Games 2026
Matheus Pereira
Matheus Pereira
| 21-05-2026
Equipe de Jogos · Equipe de Jogos

Games deixaram de ser nicho

Se ainda existe a ideia de que videogame é apenas passatempo, os números mais recentes mostram exatamente o contrário.
Hoje, os jogos digitais ocupam um espaço central no entretenimento. Segundo a Pesquisa Game Brasil, 82,8% dos brasileiros jogam e 88,8% consideram os games como principal forma de lazer.
Isso revela um cenário em que o setor deixou de ser um nicho específico para se tornar parte da cultura popular. Em vez de tendência passageira, os games se consolidam como um dos principais meios de interação, diversão e até expressão social.

Ambientes virtuais ganham força

Os jogos não são mais apenas experiências isoladas. Títulos como Fortnite, Roblox e Minecraft evoluíram para verdadeiros espaços digitais de convivência.
Shows, encontros entre amigos e até ações de marcas já acontecem dentro desses ambientes. Para muitos jovens, reunir-se com amigos significa entrar online e compartilhar experiências em tempo real, enquanto adultos também adotam esse formato como extensão da vida social.

Jogar é sobre experiência, não performance

A ideia de que todo jogador deseja se tornar profissional ou streamer perdeu força. O público atual busca experiências mais acessíveis e significativas.
Relaxar, socializar e se sentir representado são hoje motivações centrais. Esse movimento acompanha mudanças no perfil dos jogadores: mais da metade são mulheres e a média de idade aumentou, exigindo narrativas mais próximas da realidade e menos centradas em desafios extremos.

Inteligência artificial transforma a jogabilidade

A inteligência artificial avança rapidamente dentro dos games, especialmente com o uso de IA generativa.
Personagens não jogáveis (NPCs) passam a reagir de forma dinâmica, com diálogos adaptáveis e comportamentos que aprendem com o jogador. Missões também se ajustam ao estilo de jogo, tornando a experiência mais personalizada e imprevisível.

Cloud gaming amplia o acesso

O avanço da conectividade, impulsionado por redes mais estáveis, fortalece o cloud gaming como alternativa viável.
Serviços como Xbox Cloud Gaming e GeForce Now permitem jogar sem depender de hardware potente. Isso reduz a necessidade de consoles caros e incentiva modelos baseados em assinatura, ampliando o acesso ao público.

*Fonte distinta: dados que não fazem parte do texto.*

Lemma sorted_parts_of fn items :
  SplitMono fn → sorted_items items → Forall valid_item items → split_sorted fn items.
Proof.
  intros Hfn Hs Hval. unfold sorted_items, split_sorted in *.
  induction Hval as [|it items [Hk _] Hval IH]; [constructor|]. cbn in *. apply StronglySorted_inv in Hs as [Hs Hle].
  constructor; [by apply IH|]. rewrite Forall_fmap in Hle |- *. rewrite Forall_forall in Hle, Hval |- *.
  intros y Hy. cbn. apply split_mono; [done|by apply Hval|by apply Hle].
Qed.

Lemma BsPush_ok fn c bs os Q items :
  queue_ok c bs os Q → cap_ok c → cap_ok (cap_push items c) → os_faults os = [] →
  split_func bs = Ok fn → SplitMono fn → Forall valid_item items → room (Z.of_nat (length items)) Q →
  (∀ x y, x ∈ items → y ∈ items → is_int64 (it_Key x - it_Key y)) →
  ∃ bs' os' Q', BsPush items bs os = (Ok tt, bs', os') ∧ queue_ok (cap_push items c) bs' os' Q' ∧
    same_list bs bs' ∧ os_faults os' = [] ∧ (trailers_ok bs Q → trailers_ok bs' Q') ∧
    (∀ k f, f ∈ bs_forks bs ++ [""] → queue_of Q' k f ≡ₚ queue_of Q k f ++ filter (λ it, fn (it_Key it) = k) items) ∧
    ∀ k, is_Some (Q' !! k) → is_Some (Q !! k) ∨ ∃ it, it ∈ items ∧ k = fn (it_Key it).
Proof.
  intros Hok Hc Hc' Hno Hfn Hsplit Hval Hroom Hcmp. unfold BsPush.
  assert (items = [] ∨ items ≠ []) as [->|Hne] by (destruct items; auto).
  { exists bs, os, Q. split_and!; try done; [|intros; by rewrite app_nil_r|by left].
    destruct c. unfold cap_push. cbn. by rewrite !Z.add_0_r. }
  pose proof (sort_func_perm cmp_items items) as Hperm. set (sorted := sort_func cmp_items items) in *.
  assert (sorted_items sorted) as Hs.
  { apply sort_func_sorted. intros x y Hx Hy. by apply cmp_items_lt, Hcmp. }
  assert (Forall valid_item sorted) as Hval' by by rewrite Hperm.
  assert (concat (parts fn sorted) = sorted) as Hcat by apply parts_concat.
  assert (cap_push (concat (parts fn sorted)) c = cap_push items c) as Hcap.
  { rewrite Hcat. unfold cap_push. by rewrite (storages_perm _ _ Hperm), (Permutation_length Hperm). }
  destruct (push_parts_ok fn (parts fn sorted) c bs os Q Hok Hc)
    as (bs' & os' & Heq & Hok' & Hsame & Hno' & Htr); [by rewrite Hcap|done| | |].
  { apply parts_sorted; [done..|]. intros it Hit. rewrite Forall_forall in Hval'.
    apply split_int64. by apply Hval'. }
  { by rewrite Hcat, Hperm. }
  rewrite Hcap in Hok'. exists bs', os', (push_parts (bs_forks bs) fn (parts fn sorted) Q).
  split; [|split; [done|split; [done|split; [done|split; [done|split]]]]].
  - destruct items; [done|]. rewrite (pushSorted_parts_holds bs os fn sorted Hfn); [done|]. by apply sorted_parts_of.
  - intros k f Hf. rewrite queue_of_push_parts; [|by eapply queue_ok_uniform|done|apply parts_one_bucket].
    rewrite Hcat. by rewrite Hperm.
  - intros k [?|(g & Hg & ->)]%push_parts_dom; [by left|right].
    pose proof (parts_one_bucket fn sorted) as Hone. rewrite Forall_forall in Hone. destruct (Hone g Hg) as [Hng _].
    destruct g as [|it g]; [done|]. exists it. split; [|done]. rewrite <- Hperm, <- Hcat. apply elem_of_concat.
    exists (it :: g). split; [by left|done].
Qed.

End push.

(** *** Witness *)

#[local] Existing Instance Host_tiny.

Lemma ex_list_ok : queue_ok ex_cap ex_list (mkOS {[ ["q"] := NDir ]} []) ∅.
Proof.
  apply queue_ok_fresh; [intros k; apply bt_get_empty|apply NoDup_singleton| |].
  - intros p Hp. cbn. apply lookup_singleton_ne. intros <-. apply Hp. by exists [].
  - intros d [e He] Hne. cbn in He. destruct d as [|c [|? ?]]; simplify_eq/=. apply lookup_singleton_eq.
Qed.

Lemma ex_split_ok : SplitFunc ex_split.
Proof. destruct (FixedSize_split 4 ltac:(lia)) as (f & name & [= <- _] & Hf & _). exact Hf. Qed.

(* ===== verification/BucketsRead.v ===== *)
(** * Reading from a queue

    [Read] on the list of buckets opens one bucket after the other, removes those
    that nobody has items in, and in the end has handed out the smallest items of
    the whole queue. *)

From S2P Require Import Prelude BTree Os Item Vlog Index IndexFile Options Bucket BucketPeek BucketPop BucketQueue.
From S2P Require Import BucketForks BucketOpen BucketCycle Names Buckets BucketsSplit BucketsClose BucketsQueue BucketsPush.
From S2P Require Import BucketsSpec.

Section remove.
Context {T : Type → Type} `{BTreeLaws T} `{Host, Unix, !UnixLaws} `{MapRange, !MapRangeLaws}.
Implicit Types (bs : buckets T) (b : bucket T) (q : gmap ForkName Items) (Q : gmap Key (gmap ForkName Items)).

(** ** Removing a bucket *)

(** Closing a bucket does not change its indexes in memory. *)
Definition same_mem b b' : Prop := ∀ f, bi_Mem <$> b_indexes b' !! f = bi_Mem <$> b_indexes b !! f.

#[local] Instance same_mem_preorder : PreOrder same_mem.
Proof. split; [done|]. intros x y z H1' H2' f. by rewrite H2', H1'. Qed.

Lemma keeps_mem_BClose : keeps same_mem (BClose (T := T)).
Proof.
  unfold BClose, or_fail. apply keeps_bind; [apply _|apply keeps_attempt, keeps_zoom; done|intros r].
  apply keeps_bind; [apply _|keeps|intros b]. apply keeps_bind; [apply _| |intros e; keeps].
  apply keeps_each_joined; [apply _|]. intros name b1 os. unfold on_index, idxForFork. run.
  destruct (b_indexes b1 !! name) as [idx|] eqn:E; [|done]. destruct (WClose (bi_Log idx) os) as [[r' w'] os'].
  intros f. cbn. destruct (decide (name = f)) as [<-|Hne]; [by rewrite lookup_insert_eq, E|by rewrite lookup_insert_ne].
Qed.
(** Copying a file or a directory. *)
Definition Copy_tree : CopyPkg := {|
  copy_Copy src dst os :=
    match os_fs os !! src with
    | Some (NFile data) =>
        if parent_exists os dst then (Ok tt, set_fs (<[dst := NFile data]> (os_fs os)) os) else (Err ENotExist, os)
    | Some NDir =>
        if parent_exists os dst then (Ok tt, set_fs (grafted src dst (os_fs os) ∪ os_fs os) os) else (Err ENotExist, os)
    | None => (Err ENotExist, os)
    end |}.

Lemma Copy_tree_laws : @CopyTreeLaws Copy_tree.
Proof.
  split. intros src dst os Hno Hsrc Hdst Hpar Hsd Hds. cbn [copy_Copy Copy_tree]. rewrite Hsrc, Hpar. eexists. split; [done|]. split; [done|].
  cbn [os_fs set_fs]. split; [intros r; by rewrite lookup_union, grafted_lookup; destruct (os_fs os !! (src ++ r)), (os_fs os !! (dst ++ r))|].
  intros p Hp. by rewrite lookup_union_r by by apply grafted_other.
Qed.
Lemma qstep_start fs A B c r A' : (∀ f, A f ≡ₚ B f) → qstep fs A c r A' → qstep fs B c r A'.
Proof.
  intros HAB Hstep. destruct Hstep as [items A' HA|n f out A' Hsm HA|n f out rest A' Hsm HA|f A' HA|f from to A' Hft Hf HA|f from to A' Hft HA|A' HA|A' HA].
  - apply qstep_push. intros f Hf. by rewrite <- HAB, HA.
  - apply qstep_pop; [by eapply smallest_perm; [apply HAB| |]|]. intros g Hg. by rewrite <- HAB, HA.
  - apply (qstep_peek _ _ _ _ _ rest); [by eapply smallest_perm; [apply HAB| |]|]. intros g. by rewrite <- HAB, HA.
  - rewrite (HAB f). apply qstep_len. intros g. by rewrite <- HAB, HA.
  - rewrite (HAB f). apply qstep_delete; [done|by rewrite <- HAB|]. intros g Hg. by rewrite <- HAB, HA.
  - apply qstep_range; [done|]. intros g. by rewrite <- HAB, HA.
  - apply qstep_sync. intros g. by rewrite <- HAB, HA.
  - by apply qstep_clear.
Qed.

Lemma qsteps_start fs A B cs rs A' : (∀ f, A f ≡ₚ B f) → qsteps fs A cs rs A' → qsteps fs B cs rs A'.
Proof.
  intros HAB Hsteps. destruct Hsteps as [A' HA|]; [constructor; intros f; by rewrite <- HAB|].
  econstructor; [by eapply qstep_start|done].
Qed.

Lemma qsteps_app fs A cs rs A1 cs' rs' A2 :
  qsteps fs A cs rs A1 → qsteps fs A1 cs' rs' A2 → qsteps fs A (cs ++ cs') (rs ++ rs') A2.
Proof.
  intros Hsteps Hsteps'. induction Hsteps as [A A1 HA|A c r cs rs A0 A1 Hstep _ IH]; cbn.
  - eapply qsteps_start; [|exact Hsteps']. intros f. by rewrite HA.
  - econstructor; [exact Hstep|]. by apply IH.
Qed.

(** Arguments that a call may have. *)
Definition call_ok (fs : list ForkName) (c : call) : Prop :=
  match c with
  | CPush items => Forall valid_item items ∧ ∀ x y, x ∈ items → y ∈ items → is_int64 (it_Key x - it_Key y)
  | CPop n f | CPeek n f => f ∈ fs ∧ n ≠ 0 ∧ is_int64 n
  | CLen f => f ∈ fs
  | CDelete f from to => f ∈ fs ∧ is_int64 from ∧ is_int64 to
  | CSync | CClear => True
  end.

Definition pushed (c : call) : Items := match c with CPush items => items | _ => [] end.

(** ** The calls *)

Section exec.
Context {T : Type → Type} `{BTree T} `{Host, Unix, MapRange, SortFunc, CopyPkg, RenameIO, Devices, Unicode}.

(** The queue or a fork of it. *)
Definition consumer {St} (view : St → buckets T) (upd : buckets T → St → St) (f : ForkName) : Consumer St :=
  if decide (f = "") then Queue_Consumer view upd else Fork_Consumer view upd (mkFork f true).

Definition exec (c : call) : M (buckets T) reply :=
  match c with
  | CPush items => Queue_Push items ;; mret RDone
  | CPop n f => '(items, e) ← PopCopy (consumer fst set_fst f) n; mret (RItems items e)
  | CPeek n f => '(items, e) ← PeekCopy (consumer fst set_fst f) n; mret (RItems items e)
  | CLen f => n ← c_Len (consumer (λ bs, bs) (λ bs _, bs) f); mret (RLen n)
  | CDelete f from to => '(n, e) ← c_Delete (consumer (λ bs, bs) (λ bs _, bs) f) from to; mret (RDeleted n e)
  | CSync => Queue_Sync ;; mret RDone
  | CClear => Queue_Clear ;; mret RDone
  end.

Fixpoint exec_all (cs : list call) : M (buckets T) (list reply) :=
  match cs with
  | [] => mret []
  | c :: cs => r ← exec c; rs ← exec_all cs; mret (r :: rs)
  end.
End exec.

Section queue.
Context {T : Type → Type} `{BTreeLaws T} `{Host, Unix, !UnixLaws} `{MapRange, !MapRangeLaws} `{SortFunc, !SortFuncLaws}.
Context `{CopyPkg, Devices, Unicode}.
Implicit Types (bs : buckets T) (Q : gmap Key (gmap ForkName Items)).

(** A list of buckets that holds the queue [Q]. *)
Record holds_queue (c : cap) bs (os : OS) Q : Prop := {
  hq_ok : queue_ok c bs os Q;
  hq_split : ∃ fn, split_func bs = Ok fn ∧ SplitFunc fn ∧ in_split fn Q ∧ aligned fn Q;
  hq_faults : os_faults os = [];
}.

Lemma empty_spec fn : in_split fn ∅ ∧ aligned fn ∅.
Proof.
  split; [|intros k; rewrite lookup_empty; by intros []].
  intros k f it. unfold queue_of. rewrite lookup_empty. by intros ?%elem_of_nil.
Qed.

Lemma split_func_same bs bs' : same_list bs bs' → split_func bs' = split_func bs.
Proof. intros Hsame. unfold split_func. by rewrite (sl_opts _ _ Hsame). Qed.

Lemma contents_room n fs Q :
  uniform fs Q → 0 ≤ n < 2 ^ 32 → (∀ f, f ∈ fs ++ [""] → Z.of_nat (length (contents f Q)) + n < 2 ^ 32) → room n Q.
Proof.
  intros Hu Hn Hlen. split; [done|]. intros k q f its HQ Hq. assert (f ∈ fs ++ [""]) as Hf by (apply (Hu k q HQ); by eexists).
  specialize (Hlen f Hf). pose proof (queue_of_length Q k f) as Hl. unfold queue_of in Hl. rewrite HQ in Hl. cbn in Hl.
  rewrite Hq in Hl. cbn in Hl. specialize (Hl (mk_is_Some _ _ eq_refl)). lia.
Qed.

Marcas ainda aprendem a dialogar com gamers

Empresas de diferentes setores continuam tentando se inserir no universo dos jogos, mas nem sempre com sucesso.
Sem entender a cultura gamer, ações podem ser mal recebidas ou ignoradas. Por outro lado, quando há alinhamento com o público, campanhas dentro dos jogos podem gerar forte engajamento e resultados expressivos.

Criadores de conteúdo ganham protagonismo

O papel dos influenciadores evoluiu significativamente. Eles não apenas divulgam jogos, mas ajudam a definir seu sucesso.
Criadores participam do desenvolvimento, influenciam ajustes e fortalecem comunidades. A relação com o público se tornou mais direta, funcionando como uma curadoria em tempo real.

Realidade virtual e aumentada amadurecem

Após anos de expectativa, tecnologias como VR e AR começam a alcançar um estágio mais consistente.
Dispositivos mais leves, preços mais acessíveis e experiências melhor integradas ao cotidiano tornam essas tecnologias mais viáveis. A proposta deixa de ser apenas imersão e passa a buscar utilidade prática.

Mobile domina o mercado

Os jogos para celular consolidaram sua posição como principal plataforma em termos de receita.
Com narrativas mais elaboradas, sistemas complexos e grandes comunidades, o mobile deixou de ser visto como opção inferior. A tendência para 2026 aponta crescimento também no segmento premium.

Retrogames ganham novo significado

Em meio à digitalização e aos modelos de serviço, jogos clássicos e mídias físicas voltam a ganhar destaque.
Cartuchos e jogos completos, sem atualizações constantes ou monetização adicional, passam a ser valorizados como experiências fechadas e autênticas. Esse movimento reflete uma busca por simplicidade e controle.

O jogador no centro das decisões

Mais do que avanços tecnológicos, a principal mudança é comportamental.
Empresas que respeitam o tempo do jogador, oferecem flexibilidade e evitam práticas abusivas tendem a se destacar. Em contrapartida, modelos baseados em monetização excessiva ou experiências fragmentadas enfrentam crescente rejeição.

Um novo eixo para a indústria

O cenário de 2026 mostra que o foco da indústria mudou. Não se trata mais apenas de gráficos avançados ou hardware potente.
A experiência do usuário, o engajamento da comunidade e a relevância cultural passaram a definir o sucesso dos jogos. O mercado segue em transformação, guiado por um público mais diverso, exigente e conectado.